L’affaire Paul Bernardo et Karla Homolka, surnommés sinistrement les « Ken et Barbie du crime », demeure l’un des chapitres les plus dérangeants de l’histoire criminelle canadienne. À première vue, ils incarnaient le couple parfait : beaux, jeunes, apparemment sans histoires. Mais derrière les sourires de façade se dissimulait une mécanique perverse, une spirale de violence et de domination qui allait plonger le pays dans l’horreur.
Entre 1987 et 1990, la banlieue de Scarborough est le théâtre d’une série d’agressions sexuelles d’une rare brutalité. Les victimes, des jeunes femmes, sont attaquées à la nuit tombée. Le « violeur de Scarborough » sème la peur, échappant avec une inquiétante aisance aux forces de l’ordre, malgré des descriptions et des portraits-robots diffusés à grande échelle.
La rencontre entre Paul Bernardo et Karla Homolka, en octobre 1987, scelle le destin de plusieurs innocentes. Lui, vendeur charismatique, dissimule une âme de prédateur. Elle, technicienne vétérinaire, est fascinée par sa noirceur. Rapidement, leur relation glisse vers une obsession macabre, faite de manipulations, de jeux de pouvoir et de fantasmes meurtriers.
Le premier drame se joue dans l’intimité du foyer familial. Le soir du 24 décembre 1990, Tammy Homolka, la cadette de Karla, est droguée à son insu, violée pendant qu’elle est inconsciente, puis laissée sans soins. La jeune fille meurt étouffée, officiellement des suites d’une intoxication alcoolique. La vérité, elle, reste enfouie derrière des mensonges soigneusement orchestrés.
Quelques mois plus tard, la noirceur de leurs pulsions prend une tournure encore plus glaçante. Leslie Mahaffy, 14 ans, est enlevée alors qu’elle rentre chez elle. Séquestrée, humiliée, violée, elle est finalement tuée. Son corps est découpé, dissimulé dans des blocs de béton et jeté dans un lac. Ironie macabre : ces restes seront découverts le jour du mariage de Bernardo et Homolka.
Le cycle infernal se poursuit. En avril 1992, Kristen French, 15 ans, est abordée en pleine rue. Le piège se referme en quelques secondes. Pendant trois jours, elle est soumise à des sévices abominables. Sa mort est lente, et méthodiquement planifiée. Son cadavre est retrouvé deux semaines plus tard, abandonné dans un fossé.
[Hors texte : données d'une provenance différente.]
(** * Terra Discover API: the Space mutation engine

    A shallow embedding of the create / update / delete handlers of
    [src/features/spaces/route.ts], of [ensureUniqueSlug]
    ([src/utils/generateSlug.ts]) and of the part of the Prisma schema
    they rely on, followed by the properties of the specification.

    Modelling conventions.
    - The database is an explicit value [Db]; each table is the list of
      its rows in storage order.  Reads are total functions of the
      database; writes return either the new database or the raw error
      Prisma throws.
    - A handler is a function from the database and the request to an
      [Outcome]: the database after the request and the response sent.
    - The [slugify] package is not part of the repository: it is a
      parameter of the development.
    - The database is reachable and answers every query; connection
      faults are outside the model (the catch handlers are nevertheless
      modelled on every raw error, see [updateCatch]). *)

From Stdlib Require Import String Ascii List Bool Arith Lia FinFun.
From Stdlib Require Import Decimal DecimalNat DecimalString.
Import ListNotations.
Open Scope list_scope.
Open Scope string_scope.

(** ** JavaScript values and string helpers *)

(** An optional key of a request body: the key is missing, or it is
    there with a value. *)
Inductive Field (A : Type) : Type :=
| Absent
| Present (v : A).
Arguments Absent {A}.
Arguments Present {A} v.

(** A value that may be the JavaScript [null]. *)
Inductive Nullable (A : Type) : Type :=
| JsNull
| NotNull (v : A).
Arguments JsNull {A}.
Arguments NotNull {A} v.

(** [`${n}`] for a counter: its decimal digits.  (The counter is a
    JavaScript number; it prints this way below 10^21 and is incremented
    exactly below 2^53.) *)
Definition numToString (n : nat) : string :=
  NilEmpty.string_of_uint (Nat.to_uint n).

(** [hay.includes(needle)] *)
Fixpoint includes (needle hay : string) : bool :=
  prefix needle hay
  || match hay with
     | EmptyString => false
     | String _ rest => includes needle rest
     end.

(** [xs.join(sep)] *)
Fixpoint join (sep : string) (xs : list string) : string :=
  match xs with
  | [] => ""
  | [x] => x
  | x :: rest => x ++ sep ++ join sep rest
  end.

(** Membership of a string in a list ([Set.has], SQL [IN]). *)
Definition mem (x : string) (xs : list string) : bool :=
  existsb (String.eqb x) xs.

Fixpoint nodupb (xs : list string) : bool :=
  match xs with
  | [] => true
  | x :: rest => negb (mem x rest) && nodupb rest
  end.

(** ** The data model ([prisma/schema.prisma]) *)

Definition Id := string.

(** A JSON document held in a [Json?] column; its contents are opaque to
    the handlers.  Documents are taken to be non-null. *)
Inductive Json : Type :=
| JsonDoc (text : string).

Record Space : Type := mkSpace {
  id : Id;
  name : string;
  slug : string;
  alternateNames : list string;
  description : string;
  activities : list string;
  historicalContext : option string;
  architecturalStyle : option string;
  operatingHours : option Json;
  entranceFee : option Json;
  contactInfo : option Json;
  accessibility : option Json;
  typeId : Id;
  categories : list Id;   (* rows of _SpaceToSpaceCategory for this space *)
  features : list Id;     (* rows of _SpaceToSpaceFeature for this space *)
  submittedById : Id;
  createdAt : nat;
  updatedAt : nat
}.

(** SpaceType, SpaceCategory and SpaceFeature have the same shape. *)
Record Taxon : Type := mkTaxon {
  taxonId : Id;
  taxonName : string;
  taxonDescription : option string
}.
(** *** [POST /did/create] *)

(** [req.body], each field a string when present. *)
Record CreateBody := {
  provider : option string;
  alias : option string;
  walletAddress : option string;
  network : option string
}.

Definition supported_methods : JsVal :=
  obj_lit
    [("wallet-based", obj_lit
        [("provider", JStr "did:ethr");
         ("walletAddress", JStr "0x742d35Cc6634C0532925a3b844Bc9e7595f42bE");
         ("network", JStr "skale-titan (optional)");
         ("note", JStr "Best for thirdweb integration")]);
     ("generated-key", obj_lit
        [("provider", JStr "did:ethr");
         ("note", JStr "Generates a new key, Veramo manages it")]);
     ("self-issued", obj_lit
        [("provider", JStr "did:key");
         ("note", JStr "Self-issued DID, no blockchain needed")])].

Definition did_create (env : Env) (agent : Agent) (clock : Clock)
    (body : CreateBody) : M HState unit :=
  try_catch
    (let provider := default "did:key" (provider body) in
     let alias := alias body in
     let walletAddress := walletAddress body in
     let network := network body in
     if String.eqb provider "did:ethr" && truthy (of_opt walletAddress) then
       if negb (test_eth_address (interp walletAddress)) then
         res_status 400 ;;
         res_json (obj_lit
           [("success", JBool false);
            ("error", JStr "Invalid Ethereum wallet address format. Must be a 40-character hex string starting with '0x'")])
       else
         let networkConfig := getNetworkConfig env in
         let targetNetwork := or_else network (name networkConfig) in
         let didIdentifier :=
           "did:ethr:" +:+ interp targetNetwork +:+ ":" +:+
           interp walletAddress in
         do registered <- isDIDRegistered didIdentifier;
         if registered : bool then
           do existing <- getDID didIdentifier;
           res_json (obj_lit
             [("success", JBool true);
              ("identifier", obj_lit
                 [("did", JStr didIdentifier);
                  ("provider", JStr "did:ethr");
                  ("walletAddress", of_opt walletAddress);
                  ("network", of_opt targetNetwork)]);
              ("message", JStr "Wallet-based DID already exists");
              ("type", JStr "wallet-based");
              ("note", JStr "This DID is linked to your wallet address. You control it with your wallet private key.")])
         else
           registerDID clock didIdentifier (obj_lit
             [("provider", JStr "did:ethr");
              ("walletAddress", of_opt walletAddress);
              ("network", of_opt targetNetwork);
              ("type", JStr "wallet-based");
              ("alias", JStr (or_str alias
                 ("wallet-" +:+ slice0 10 (interp walletAddress))))]) ;;
           res_json (obj_lit
             [("success", JBool true);
              ("identifier", obj_lit
                 [("did", JStr didIdentifier);
                  ("provider", JStr "did:ethr");
                  ("walletAddress", of_opt walletAddress);
                  ("network", of_opt targetNetwork)]);
              ("message", JStr "Wallet-based DID created successfully");
              ("type", JStr "wallet-based");
              ("note", JStr "This DID is linked to your wallet. Your wallet private key controls it.");
              ("stored", JStr "blockchain (resolved from ERC1056 registry)")])
     else if String.eqb provider "did:ethr" &&
             negb (truthy (of_opt walletAddress)) then
       let networkConfig := getNetworkConfig env in
       let createOptions := obj_lit
         [("provider", JStr "did:ethr");
          ("alias", JStr (or_str alias ("did-generated-" +:+ pretty (now clock))));
          ("options", obj_lit
             [("anchor", JBool false);
              ("network", of_opt (name networkConfig))])] in
       do identifier <- call (DidManagerCreate createOptions)
                             (fun past => didManagerCreate agent past createOptions);
       registerDID clock (did identifier) (obj_lit
         (spread (identifier_obj identifier) ++
          [("type", JStr "generated-key");
           ("note", JStr "This is a generated key. Veramo stores the private key.")])) ;;
       res_json (obj_lit
         [("success", JBool true);
          ("identifier", identifier_obj identifier);
          ("type", JStr "generated-key");
          ("note", JStr "⚠️ This DID uses a generated key. For blockchain persistence, use wallet-based DIDs (pass walletAddress)");
          ("stored", JStr "in-memory (session only, not persisted)");
          ("recommendation", JStr "For production with thirdweb, use wallet-based DIDs: { provider: 'did:ethr', walletAddress: '0x...' }")])
     else if String.eqb provider "did:key" then
       let createOptions := obj_lit
         [("provider", JStr "did:key");
          ("alias", JStr (or_str alias ("key-" +:+ pretty (now clock))))] in
       do identifier <- call (DidManagerCreate createOptions)
                             (fun past => didManagerCreate agent past createOptions);
       registerDID clock (did identifier) (obj_lit
         (spread (identifier_obj identifier) ++
          [("type", JStr "self-issued");
           ("note", JStr "Self-issued DID, no blockchain required")])) ;;
       res_json (obj_lit
         [("success", JBool true);
          ("identifier", identifier_obj identifier);
          ("type", JStr "self-issued");
          ("note", JStr "Self-issued DID using did:key method. No blockchain required.");
          ("stored", JStr "in-memory (ephemeral, can be recreated)")])
     else
       (* [res.status(400)] runs, then the argument of [.json(...)] is
          evaluated: its last entry reads [error.message], and [error] is
          bound only inside the [catch] clause below. *)
       res_status 400 ;;
       do error_message <- unbound "error";
       res_json (obj_lit
         [("success", JBool false);
          ("error", JStr "Invalid provider or missing required parameters");
          ("supported_methods", supported_methods);
          ("success", JBool false);
          ("error", JStr error_message)]))
    (fun error_message =>
       res_status 500 ;;
       res_json (obj_lit
         [("success", JBool false);
          ("error", JStr error_message)])).
Lemma add_from_object_entry_changes size big_endian object name name_key
    version version_key def sym e st st' :
  add_from_object_entry resolve size big_endian object name name_key version
    version_key def sym st = Ok (e, st') ->
  match e with
  | None => heap st' = heap st /\ commons_ st' = commons_ st
  | Some (ret, wu, wc) =>
      changes_only ret st st'
      /\ (wc = true ->
          exists s, heap st !! ret = Some s /\ is_common s = true)
  end.
Proof.
  intros H. unfold add_from_object_entry in H. inv_start H.
  all: try (split; congruence).
  all: inv_composite; simplify_eq.
  all: split; [| first [discriminate | intros ?; eexists; split; [|eassumption]; congruence]].
  all: changes_chain.
Qed.

Lemma commons_complete_same st st' :
  heap st' = heap st -> commons_ st' = commons_ st ->
  commons_complete st -> commons_complete st'.
Proof.
  intros Hh Hc Hinv a s Ha Hs. rewrite Hh in Ha. rewrite Hc. eauto.
Qed.

Lemma commons_complete_new st st' :
  heap st' = heap st ++ [new_Sized_symbol] -> commons_ st' = commons_ st ->
  commons_complete st -> commons_complete st'.
Proof.
  intros Hh Hc Hinv a s Ha Hs. rewrite Hh in Ha. rewrite Hc.
  apply lookup_app_Some in Ha as [Ha | [_ Ha]]; [eauto|].
  apply list_lookup_singleton_Some in Ha as [_ <-]. discriminate.
Qed.

Lemma commons_complete_store p s st st' :
  is_common s = false ->
  heap st' = <[p := s]> (heap st) -> commons_ st' = commons_ st ->
  commons_complete st -> commons_complete st'.
Proof.
  intros Hs Hh Hc Hinv a s' Ha Hs'. rewrite Hh in Ha. rewrite Hc.
  apply list_lookup_insert_Some in Ha as [(_ & <- & _) | (_ & Ha)];
    [congruence | eauto].
Qed.

(** [add_from_object] keeps the commons list complete. *)
Lemma add_from_object_commons size big_endian object name name_key version
    version_key def sym r st st' :
  commons_complete st ->
  add_from_object resolve size big_endian object name name_key version
    version_key def sym st = Ok (r, st') ->
  commons_complete st'.
Proof.
  intros Hinv H. unfold add_from_object in H.
  unfold mbind, M_bind, mret, M_ret in H.
  apply bindM_Ok in H as (e & st1 & He & H).
  apply add_from_object_entry_changes in He.
  destruct e as [[[ret wu] wc]|]; cbv beta iota in H.
  - destruct He as [[Hc1 Hh1] Hwc]. inv_M H.
    all: intros a s Ha Hs; cbn in Ha |- *.
    all: destruct (Hh1 a s Ha) as [-> | (s0 & Ha0 & E)];
      [| rewrite Hc1, ?elem_of_app; try left;
         apply (Hinv a s0 Ha0); congruence].
    all: simplify_eq.
    all: try (rewrite elem_of_app; right; apply list_elem_of_here).
    all: match goal with
         | Hb : negb _ && is_common _ = false, Hw : _ = true -> _ |- _ =>
             rewrite Hs, andb_true_r in Hb; apply negb_false_iff in Hb;
             destruct (Hw Hb) as (s1 & Hs1 & Hc1'); rewrite Hc1;
             exact (Hinv _ _ Hs1 Hc1')
         end.
  - destruct He as [Hh Hc]. inv_M H.
    exact (commons_complete_same _ _ Hh Hc Hinv).
Qed.

Ltac complete_forward :=
  repeat match goal with
  | Hc : commons_complete ?x, H : heap ?x' = heap ?x,
    H' : commons_ ?x' = commons_ ?x |- _ =>
      pose proof (commons_complete_same x x' H H' Hc); clear H H'
  | Hc : commons_complete ?x, H : heap ?x' = heap ?x ++ [new_Sized_symbol],
    H' : commons_ ?x' = commons_ ?x |- _ =>
      pose proof (commons_complete_new x x' H H' Hc); clear H H'
  | Hc : commons_complete ?x,
    H : add_from_object _ _ _ _ _ _ _ _ _ _ ?x = Ok (_, ?x') |- _ =>
      pose proof (add_from_object_commons _ _ _ _ _ _ _ _ _ _ _ _ Hc H);
      clear H
  end.

Lemma add_from_relobj_symbol_commons size big_endian relobj sym_names
    sym_name_size i sym r st st' :
  commons_complete st ->
  add_from_relobj_symbol resolve size big_endian relobj sym_names
    sym_name_size i sym st = Ok (r, st') ->
  commons_complete st'.
Proof.
  intros Hinv H. unfold add_from_relobj_symbol in H. inv_start H.
  all: complete_forward; assumption.
Qed.

Lemma add_from_relobj_loop_commons size big_endian relobj sym_names
    sym_name_size syms :
  forall i r st st',
    commons_complete st ->
    add_from_relobj_loop resolve size big_endian relobj sym_names
      sym_name_size i syms st = Ok (r, st') ->
    commons_complete st'.
Proof.
  induction syms as [|sym0 rest IH]; intros i r st st' Hinv H;
    cbn [add_from_relobj_loop] in H; inv_start H; [assumption|].
  eapply IH; [|eassumption].
  eapply add_from_relobj_symbol_commons; eassumption.
Qed.

Lemma add_from_relobj_commons size big_endian relobj syms sym_names
    sym_name_size r st st' :
  commons_complete st ->
  add_from_relobj resolve size big_endian relobj syms sym_names sym_name_size
    st = Ok (r, st') ->
  commons_complete st'.
Proof.
  intros Hinv H. unfold add_from_relobj in H. inv_start H.
  all: eapply add_from_relobj_loop_commons; [|eassumption]; exact Hinv.
Qed.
Pendant ce temps, un élément clé dort dans un congélateur judiciaire : un échantillon d’ADN fourni par Paul Bernardo dès 1990. Il faudra attendre décembre 1992 pour que les analyses médico-légales établissent enfin le lien entre lui et le violeur de Scarborough. Une lenteur administrative que beaucoup ne pardonneront jamais.
Le 17 février 1993, l’étau se referme. Bernardo est arrêté. L’homme, désormais suspect dans une série de viols et de meurtres, est confronté à une avalanche de preuves accablantes, dont des vidéos des sévices infligés aux victimes. Karla Homolka, en échange d’une peine allégée, livre un témoignage détaillé. Son accord avec la Cour, surnommé plus tard le « pacte avec le diable », indigne l’opinion publique.
En 1995, Paul Bernardo est condamné à la prison à perpétuité pour les meurtres de Leslie Mahaffy et Kristen French. Il est déclaré criminel dangereux, ce qui rend pratiquement impossible toute libération conditionnelle. Homolka, de son côté, purge une peine de douze ans, puis recouvre la liberté en 2005, loin des caméras mais non de la controverse.